(** * UNICEF query adapter and chart renderer: a shallow embedding

    The repository has two leaves:
    - [unicef-mcp-server/index.js], a tool-dispatch adapter that turns a named
      operation into one HTTP GET against the UNICEF SDMX service;
    - the page script, which installs three charts with placeholder series and
      then tries to overwrite them from [data/summary.json].

    Both are embedded below as Rocq functions.  Remote services are an
    explicit oracle; every request the adapter issues is appended to a log, and
    JavaScript exceptions are an explicit [Throw] outcome. *)

From Stdlib Require Import String Ascii List ZArith QArith Bool Lia DecimalString.
Import ListNotations.

Close Scope Q_scope.
Open Scope list_scope.
Open Scope string_scope.

(** ** JavaScript values and string primitives *)

Module JS.

(** The scalar values a JSON argument object can hold, plus [undefined] for an
    absent property; array and object values are outside this domain.
    Numbers are the integers the tool schemas declare, and [VNum n] stands
    for a JavaScript number only when [n] is a safe integer (see
    [safe_integer] below): a larger integer is rounded by the parser or has
    no number of its own.  A [string] stands for a JavaScript string whose
    code units are all below 256, one [ascii] per code unit. *)
Inductive value : Type :=
| VUndefined
| VNull
| VBool (b : bool)
| VNum (n : Z)
| VStr (s : string).

(** ToBoolean, as used by [if (x)], [x || y] and [!x]. *)
Definition truthy (v : value) : bool :=
  match v with
  | VUndefined | VNull => false
  | VBool b => b
  | VNum n => negb (n =? 0)%Z
  | VStr s => negb (s =? EmptyString)
  end.

(** [Number.MAX_SAFE_INTEGER], 2^53 - 1. *)
Definition MAX_SAFE_INTEGER : Z := 9007199254740991.

(** The integers that a number holds exactly and prints digit for digit. *)
Definition safe_integer (n : Z) : bool :=
  (Z.abs n <=? MAX_SAFE_INTEGER)%Z.

(** A value whose number, if it is one, is a safe integer. *)
Definition safe (v : value) : bool :=
  match v with
  | VNum n => safe_integer n
  | _ => true
  end.

(** The decimal digits of an integer.  This is the text JavaScript prints
    for a safe integer; beyond that range JavaScript prints the shortest
    digits that round to the number, and an exponent from 10^21 on, which
    [decimal] does not follow. *)
Definition decimal (n : Z) : string := NilZero.string_of_int (Z.to_int n).

(** ToString, as used by template literals [`${x}`], for [safe] values. *)
Definition to_string (v : value) : string :=
  match v with
  | VUndefined => "undefined"
  | VNull => "null"
  | VBool true => "true"
  | VBool false => "false"
  | VNum n => decimal n
  | VStr s => s
  end.

(** ToBoolean of a string-valued optional property. *)
Definition truthy_str (o : option string) : bool :=
  match o with
  | Some s => negb (s =? EmptyString)
  | None => false
  end.

(** [a || b] where [a] is an optional string and [b] a string. *)
Definition or_else (a : option string) (b : string) : string :=
  match a with
  | Some s => if s =? EmptyString then b else s
  | None => b
  end.

(** [a || b] where both sides are optional strings. *)
Definition or_opt (a b : option string) : option string :=
  if truthy_str a then a else b.

Definition startsWith (needle hay : string) : bool := String.prefix needle hay.

(** [hay.includes(needle)]. *)
Fixpoint includes (needle hay : string) : bool :=
  startsWith needle hay ||
  match hay with
  | EmptyString => false
  | String _ rest => includes needle rest
  end.

(** [x?.includes(needle)] followed by a truthiness test: an absent receiver
    gives [undefined], which is falsy. *)
Definition opt_includes (needle : string) (hay : option string) : bool :=
  match hay with
  | Some s => includes needle s
  | None => false
  end.

(** The lower-case form of a code unit below 256: the letters A to Z, and
    the accented capitals U+00C0 to U+00DE except the sign U+00D7. *)
Definition lower_char (c : ascii) : ascii :=
  let n := nat_of_ascii c in
  if ((65 <=? n)%nat && (n <=? 90)%nat)
     || ((192 <=? n)%nat && (n <=? 222)%nat && negb (n =? 215)%nat)
  then ascii_of_nat (n + 32) else c.

(** [s.toLowerCase()]. *)
Fixpoint toLowerCase (s : string) : string :=
  match s with
  | EmptyString => EmptyString
  | String c rest => String (lower_char c) (toLowerCase rest)
  end.

(** White space removed by [trim], among the code units below 256: TAB, LF,
    VT, FF, CR, SPACE and the no-break space U+00A0. *)
Definition is_space (c : ascii) : bool :=
  let n := nat_of_ascii c in
  ((9 <=? n)%nat && (n <=? 13)%nat) || (n =? 32)%nat || (n =? 160)%nat.

Fixpoint trimStart (s : string) : string :=
  match s with
  | EmptyString => EmptyString
  | String c rest => if is_space c then trimStart rest else s
  end.

(** Drops trailing white space: a space is dropped when everything after it
    has been dropped. *)
Fixpoint trimEnd (s : string) : string :=
  match s with
  | EmptyString => EmptyString
  | String c rest =>
      match trimEnd rest with
      | EmptyString => if is_space c then EmptyString else String c EmptyString
      | t => String c t
      end
  end.

Definition trim (s : string) : string := trimEnd (trimStart s).

Fixpoint all_chars (p : ascii -> bool) (s : string) : bool :=
  match s with
  | EmptyString => true
  | String c rest => p c && all_chars p rest
  end.

(** [xs.join(sep)]. *)
Fixpoint join (sep : string) (xs : list string) : string :=
  match xs with
  | [] => EmptyString
  | [x] => x
  | x :: rest => x ++ sep ++ join sep rest
  end.

(** [xs.slice(0, n)]. *)
Definition slice0 {A : Type} (n : nat) (xs : list A) : list A := firstn n xs.

(** [xs.find(p)]. *)
Definition find {A : Type} (p : A -> bool) (xs : list A) : option A :=
  List.find p xs.

End JS.

(** ** [JSON.stringify(xs, null, 2)] for arrays of flat string records *)

Module Json.

Definition dquote : ascii := "034"%char.
Definition backslash : ascii := "092"%char.
Definition newline : string := String "010"%char EmptyString.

--------------------

Requirement>
Reproduce, exactly as they stand in the data above, the lines from the one that holds "EmptyString => false" to the one that holds "(** [xs.find(p)]. *)", inclusive.

Answer below>
  | EmptyString => false
  | String _ rest => includes needle rest
  end.

(** [x?.includes(needle)] followed by a truthiness test: an absent receiver
    gives [undefined], which is falsy. *)
Definition opt_includes (needle : string) (hay : option string) : bool :=
  match hay with
  | Some s => includes needle s
  | None => false
  end.

(** The lower-case form of a code unit below 256: the letters A to Z, and
    the accented capitals U+00C0 to U+00DE except the sign U+00D7. *)
Definition lower_char (c : ascii) : ascii :=
  let n := nat_of_ascii c in
  if ((65 <=? n)%nat && (n <=? 90)%nat)
     || ((192 <=? n)%nat && (n <=? 222)%nat && negb (n =? 215)%nat)
  then ascii_of_nat (n + 32) else c.

(** [s.toLowerCase()]. *)
Fixpoint toLowerCase (s : string) : string :=
  match s with
  | EmptyString => EmptyString
  | String c rest => String (lower_char c) (toLowerCase rest)
  end.

(** White space removed by [trim], among the code units below 256: TAB, LF,
    VT, FF, CR, SPACE and the no-break space U+00A0. *)
Definition is_space (c : ascii) : bool :=
  let n := nat_of_ascii c in
  ((9 <=? n)%nat && (n <=? 13)%nat) || (n =? 32)%nat || (n =? 160)%nat.

Fixpoint trimStart (s : string) : string :=
  match s with
  | EmptyString => EmptyString
  | String c rest => if is_space c then trimStart rest else s
  end.

(** Drops trailing white space: a space is dropped when everything after it
    has been dropped. *)
Fixpoint trimEnd (s : string) : string :=
  match s with
  | EmptyString => EmptyString
  | String c rest =>
      match trimEnd rest with
      | EmptyString => if is_space c then EmptyString else String c EmptyString
      | t => String c t
      end
  end.

Definition trim (s : string) : string := trimEnd (trimStart s).

Fixpoint all_chars (p : ascii -> bool) (s : string) : bool :=
  match s with
  | EmptyString => true
  | String c rest => p c && all_chars p rest
  end.

(** [xs.join(sep)]. *)
Fixpoint join (sep : string) (xs : list string) : string :=
  match xs with
  | [] => EmptyString
  | [x] => x
  | x :: rest => x ++ sep ++ join sep rest
  end.

(** [xs.slice(0, n)]. *)
Definition slice0 {A : Type} (n : nat) (xs : list A) : list A := firstn n xs.

(** [xs.find(p)]. *)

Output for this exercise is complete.